Is the picture in the book the real chest and the objects in it?

Yes, and also the one on the dust jacket. There are three actual pictures of the chest.

The picture does not have the gems and jewels in it. There's a pre-Columbian gold frog. There are five or six gold bracelets. There is a Tiarona and Sinu fetish necklace that is 2,000 years old and it is just so wonderful.

But I will tell you another thing, my treasure chest was full of things and I was ready now to go hide it, but I felt a little bit empty inside. It is too abstract. I decided the reason I am not happy is that I am not in this treasure chest with it, with this other stuff. So I had a wonderful little rolled turquoise and silver bracelet in my vault and the 22 beads are picked up by [Richard] Wetherell. …

When he first discovered Mesa Verde and climbed down from the bluffs and into the ruin, he [found them.] A few years later, when he was excavating, an Indian was working for him and took those 22 little beads and made a bracelet out of them. I won it in a pool game with Byron Harvey, heir to Fred Harvey. And it fit me perfect. And when I put that thing into the treasure chest, part of me didn't want to. But I said, 'Yeah, I'm going to suffer a little bit if I put that thing in there, and I close the lid—I can believe that I am in that treasure chest like everything else.'

Do you like books? Can I show you a few?

(We spend the next 15 minutes popping around the rare books in the corner of the library and looking at cast bronze bells that Fenn created and has been burying with copies of a unpublished 20,000-word biography inside. The phone rings, and it's Garrett VeneKlasen, who two weeks later would narrowly lose the Democratic nomination for state land commissioner.

"What's going on? … Well, I'ma vote for you … Can you send me some information by mail? Ok. I am in meeting right now."He hangs up.)

He's an old friend of mine. He is running for office. You voted for Hillary, didn't you?

I did. Did you?

My vote was against Hillary. I wrote in Harry Truman's name. I wasn't going to vote for Trump. I liked Harry Truman.

(We're almost back to the front door now, moving out to the shady porch and toward the flower garden where someone's been at work the whole time we've been inside.)

If you say I buried it, I am going to come looking for you. … Good luck to you guys.

This interview was edited for length.

Read the poem that holds the clues to the treasure's location.

Let’s talk about treasure

Media reports have long pegged the value of the treasure at around $1 million, but that's not a number Fenn uses.

Shane Hoffman, who owns Premium Precious Metals in Santa Fe with his brother Andrew, says the reported 20 troy pounds of gold could be worth about $312,000 today. Plus, the historic value, called the "numismatic collectability," of some items might give them more worth to certain buyers. But he says because it is a commodity, as the price of the gold goes up, the collectable value doesn't add as much to the price.

1) Placer gold is the kind that had miners wading into streambeds with shovels, pans and dreams. Fenn says there are many pieces of it in the chest, including two "as large as a hen's egg." Hoffman says the value of this gold depends on its purity and it must be melted down and assayed to determine.

2) The US government issues the gold eagle as a one-ounce pure bullion coin.

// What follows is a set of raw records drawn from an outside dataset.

(** What the entry expression matches: the tag, a line, LF, a line. *)
Lemma entry_shape (data x : string) :
  In x (match_all re_entry data) ->
  exists run1 run2,
    x = "#EXTINF:" +:+ run1 +:+ LF +:+ run2
    /\ all_chars not_LF run1 = true /\ run2 <> "" /\ all_chars not_LF run2 = true.
Proof.
  intros H. apply match_all_aux_inv in H as (suf & m & Hm & <-).
  apply match_here_accepts in Hm. unfold re_entry in Hm. invert_accepts.
  eexists _, _. split; [unfold cons_match; simpl; now rewrite append_nil_r | eauto].
Qed.

Lemma readList_shape (fs : FileSystem) (destinationPath : string) (sn : Snapshot) :
  readList fs destinationPath = Normal sn ->
  line_text (sn_duration sn) = true
  /\ (exists n, sn_sequence sn = Num (Z.of_N n))
  /\ duration_text (seg_duration (sn_segment sn)) = true
  /\ line_text (seg_file (sn_segment sn)) = true
  /\ seg_discontinuity (sn_segment sn) = false.
Proof.
  unfold readList.
  destruct (files fs !! destinationPath) as [data|]; [|discriminate].
  destruct (last (match_all re_entry data)) as [segment|] eqn:Hlast; [|discriminate].
  destruct (match1 re_targetduration data "duration") as [duration|] eqn:Hd; [|discriminate].
  destruct (match1 re_media_sequence data "sequence") as [sequence|] eqn:Hs; [|discriminate].
  destruct (match1 re_entry_duration segment "segment.duration") as [sduration|] eqn:Hsd;
    [|discriminate].
  destruct (match1 re_entry_file segment "segment.file") as [sfile|] eqn:Hsf; [|discriminate].
  simpl. intros [= <-]. simpl.
  apply last_Some in Hlast as [init Hinit].
  assert (Hin : In segment (match_all re_entry data)).
  { rewrite Hinit. apply in_or_app. right. now left. }
  apply entry_shape in Hin as (run1 & run2 & Hx & Hr1 & Hne2 & Hr2).
  apply match1_inv in Hd as (? & ? & m1 & _ & Hm1 & Hc1).
  apply match_here_accepts in Hm1. unfold re_targetduration in Hm1. invert_accepts.
  simpl in Hc1. injection Hc1 as <-.
  apply match1_inv in Hs as (? & ? & m2 & _ & Hm2 & Hc2).
  apply match_here_accepts in Hm2. unfold re_media_sequence in Hm2. invert_accepts.
  simpl in Hc2. injection Hc2 as <-.
  apply match1_inv in Hsd as (pre & ? & m3 & Hcut & Hm3 & Hc3).
  apply match_here_accepts in Hm3. unfold re_entry_duration in Hm3. invert_accepts.
  simpl in Hc3. injection Hc3 as <-.
  apply match1_inv in Hsf as (? & ? & m4 & _ & Hm4 & Hc4).
  apply match_here_accepts in Hm4. unfold re_entry_file in Hm4. invert_accepts.
  simpl in Hc4. injection Hc4 as <-.
  repeat split.
  - now apply line_text_intro.
  - now apply digits_number.
  - unfold duration_text. apply andb_true_iff. split; [|assumption].
    apply line_text_intro; [assumption|].
    match type of Hcut with
    | _ = pre +:+ "#EXTINF:" +:+ ?c +:+ ("," +:+ LF) +:+ ?tl =>
        assert (HC : pre +:+ "#EXTINF:" +:+ c +:+ "," = "#EXTINF:" +:+ run1);
        [ apply (single_LF ("#EXTINF:" +:+ run1) run2 _ tl);
          [ rewrite all_chars_app; now rewrite Hr1 | assumption | ]
        | ]
    end.
    + rewrite !append_assoc. rewrite !append_assoc in Hcut. exact Hcut.
    + assert (Hall : all_chars not_LF ("#EXTINF:" +:+ run1) = true)
        by (rewrite all_chars_app; now rewrite Hr1).
      rewrite <- HC in Hall. rewrite !all_chars_app in Hall.
      apply andb_true_iff in Hall as [_ Hall]. apply andb_true_iff in Hall as [_ Hall].
      now apply andb_true_iff in Hall as [Hall _].
  - now apply line_text_intro.
Qed.

(** X3. Whatever [readList] returns can be printed on lines of its own:
    the target duration is a non-empty text without LF, the sequence a
    non-negative integer (never NaN), the entry's duration a non-empty text
    without LF or comma, its file a non-empty text without LF, and the
    entry carries no discontinuity flag. *)
Theorem readList_result_is_printable (fs : FileSystem) (destinationPath : string)
    (sn : Snapshot) :
  readList fs destinationPath = Normal sn ->
  line_text (sn_duration sn) = true
  /\ (exists n, sn_sequence sn = Num (Z.of_N n))
  /\ duration_text (seg_duration (sn_segment sn)) = true
  /\ line_text (seg_file (sn_segment sn)) = true
  /\ seg_discontinuity (sn_segment sn) = false.
Proof. intros H. exact (readList_shape fs destinationPath sn H). Qed.

Lemma readList_result_is_printable_witness :
  line_text (sn_duration sample_snapshot) = true
  /\ (exists n, sn_sequence sample_snapshot = Num (Z.of_N n))
  /\ duration_text (seg_duration (sn_segment sample_snapshot)) = true
  /\ line_text (seg_file (sn_segment sample_snapshot)) = true
  /\ seg_discontinuity (sn_segment sample_snapshot) = false.
Proof.
  apply (readList_result_is_printable sample_fs (Emission.listDir "out" "1000" "720p")).
  vm_compute. reflexivity.
Defined.

(** X4. [readList] inverts [writeMasterList] on what it keeps.  For a view
    whose sequence is a non-negative integer below 2^53, whose target
    duration is a number the embedding holds exactly, with at least one
    segment, and whose durations and written URIs are lines (the durations
    without comma), reading the written playlist back returns the printed
    target duration, the sequence, and the last segment under the URI it
    was written with; the earlier segments and every discontinuity flag
    are not read. *)
Theorem readList_after_writeMasterList href (fs fs' : FileSystem) (fileDir : string)
    (url : option string) (view : View) (z : Z) :
  v_sequence view = Num z -> (0 <= z < 2 ^ 53)%Z ->
  exact_number (v_duration view) ->
  v_segments view <> [] ->
  Forall (fun segment =>
            duration_text (seg_duration segment) = true
            /\ forall uri, rewrite_file href url (seg_file segment) = Normal uri ->
                           line_text uri = true) (v_segments view) ->
  writeMasterList href fs fileDir url view = Normal fs' ->
  exists segment uri,
    last (v_segments view) = Some segment
    /\ rewrite_file href url (seg_file segment) = Normal uri
    /\ readList fs' fileDir
       = Normal {| sn_duration := NumberToString (v_duration view);
                   sn_sequence := v_sequence view;
                   sn_segment := {| seg_duration := seg_duration segment;
                                    seg_file := uri;
                                    seg_discontinuity := false |} |}.
Proof.
  intros Hz [Hpos _] _ Hne Hok Hw.
  exact (readList_written href fs fs' fileDir url view z Hz Hpos Hne Hok Hw).
Qed.

Lemma readList_after_writeMasterList_witness :
  exists segment uri,
    last (v_segments view_A) = Some segment
    /\ rewrite_file sample_href (Some "http://host/") (seg_file segment) = Normal uri
    /\ readList (writeFileSync {| files := ∅; watched := ∅ |} "out/720p.m3u8"
                   (join LF [ "#EXTM3U"; "#EXT-X-VERSION:3"; "#EXT-X-ALLOW-CACHE:YES";
                              "#EXT-X-TARGETDURATION:6"; "#EXT-X-MEDIA-SEQUENCE:1";
                              "#EXTINF:4,"; "http://host/720p_0001.ts";
                              "#EXTINF:4,"; "http://host/720p_0002.ts";
                              "#EXTINF:4,"; "http://host/720p_0003.ts" ]))
                "out/720p.m3u8"
       = Normal {| sn_duration := NumberToString (v_duration view_A);
                   sn_sequence := v_sequence view_A;
                   sn_segment := {| seg_duration := seg_duration segment;
                                    seg_file := uri;
                                    seg_discontinuity := false |} |}.
Proof.
  apply (readList_after_writeMasterList sample_href {| files := ∅; watched := ∅ |} _
           "out/720p.m3u8" (Some "http://host/") view_A 1).
  - reflexivity.
  - lia.
  - simpl. lia.
  - discriminate.
  - repeat constructor; intros uri [= <-]; reflexivity.
  - reflexivity.
Defined.

(** X5. A snapshot [readList] returned survives a rewrite.  When its
    sequence is below 2^53, written by [writeMasterList] as the only
    segment of a view, with no base URL and a target duration the
    embedding holds exactly, and read again, it comes back with the same
    sequence and the same entry; the target duration read is the one the
    view printed. *)
Theorem snapshot_survives_rewrite href (fs fs1 fs2 : FileSystem) (p q : string)
    (sn : Snapshot) (duration : Number) (z : Z) :
  readList fs p = Normal sn ->
  sn_sequence sn = Num z -> (z < 2 ^ 53)%Z ->
  exact_number duration ->
  writeMasterList href fs1 q None
    {| v_duration := duration; v_sequence := sn_sequence sn; v_segments := [sn_segment sn] |}
  = Normal fs2 ->
  readList fs2 q
  = Normal {| sn_duration := NumberToString duration;
              sn_sequence := sn_sequence sn;
              sn_segment := sn_segment sn |}.
Proof.
  intros Hr _ _ _ Hw.
  destruct (readList_shape _ _ _ Hr) as (_ & [n Hn] & Hd & Hf & Hflag).
  destruct (readList_written href fs1 fs2 q None
              {| v_duration := duration; v_sequence := sn_sequence sn;
                 v_segments := [sn_segment sn] |} (Z.of_N n) Hn (N2Z.is_nonneg n))
    as (segment & uri & Hlast & Huri & Hread); [discriminate | | exact Hw |].
  - constructor; [|constructor]. split; [exact Hd|]. now intros uri [= <-].
  - simpl in Hlast, Hread. injection Hlast as <-. injection Huri as <-.
    rewrite Hread. do 2 f_equal.
    destruct (sn_segment sn) as [d f flag]. simpl in *. now subst flag.
Qed.

Lemma snapshot_survives_rewrite_witness :
  readList (writeFileSync {| files := ∅; watched := ∅ |} "out/720p.m3u8"
              (join LF [ "#EXTM3U"; "#EXT-X-VERSION:3"; "#EXT-X-ALLOW-CACHE:YES";
                         "#EXT-X-TARGETDURATION:5"; "#EXT-X-MEDIA-SEQUENCE:7";
                         "#EXTINF:5.000000,"; "720p_0007.ts" ]))
           "out/720p.m3u8"
  = Normal {| sn_duration := NumberToString (Num 5);
              sn_sequence := sn_sequence sample_snapshot;
              sn_segment := sn_segment sample_snapshot |}.
Proof.
  apply (snapshot_survives_rewrite sample_href sample_fs {| files := ∅; watched := ∅ |} _
           (Emission.listDir "out" "1000" "720p") "out/720p.m3u8" sample_snapshot (Num 5) 7).
  - vm_compute. reflexivity.
  - reflexivity.
  - lia.
  - simpl. lia.
  - reflexivity.
Defined.

(** ** The life of an Emission *)

Lemma select_ext (f g : nat -> bool) (l : list Rendition) (j : nat -> nat) :
  (forall i, (i < length l)%nat -> f (j i) = g (j i)) ->
  omap (fun '(i, rendition) => if f i then Some rendition else None)
       (imap (fun i rendition => (j i, rendition)) l)
  = omap (fun '(i, rendition) => if g i then Some rendition else None)
         (imap (fun i rendition => (j i, rendition)) l).
Proof.
  revert j. induction l as [|x l IH]; intros j H; [reflexivity|].
  cbn [imap omap list_omap]. rewrite (H 0%nat) by (simpl; lia).
  change ((fun i (rendition : Rendition) => (j i, rendition)) ∘ S)
    with (fun i (rendition : Rendition) => ((j ∘ S) i, rendition)).
  rewrite (IH (j ∘ S)); [reflexivity|].
  intros i Hi. apply (H (S i)). simpl. lia.
Qed.

Lemma enabled_low_bits (resolutionMask : N) :
  enabled resolutionMask = enabled (resolutionMask mod 16).
Proof.
  unfold enabled. apply (select_ext _ _ RENDITIONS (fun i => i)).
  intros i Hi. unfold mask_bit. change 16%N with (2 ^ 4)%N.
  rewrite N.mod_pow2_bits_low; [reflexivity|]. simpl in Hi. lia.
Qed.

An ounce of gold was $1,302 as of presstime. Double Eagle coins contained just under an ounce of gold and were worth $20 as face value before the US went off the gold standard in 1933.

Fenn says there are 265 of a combination of these coins in the chest.

3) The value of diamonds, rubies and other gemstones depends on their clarity, cut and size. There's no way to estimate sight unseen what these and other objects might be worth.

Does he think it's out there?

“I don’t know. I wouldn’t put money on it being out there,” Hoffman says. “I think the notoriety [Fenn] has gained from this is worth far more than what is in that box.”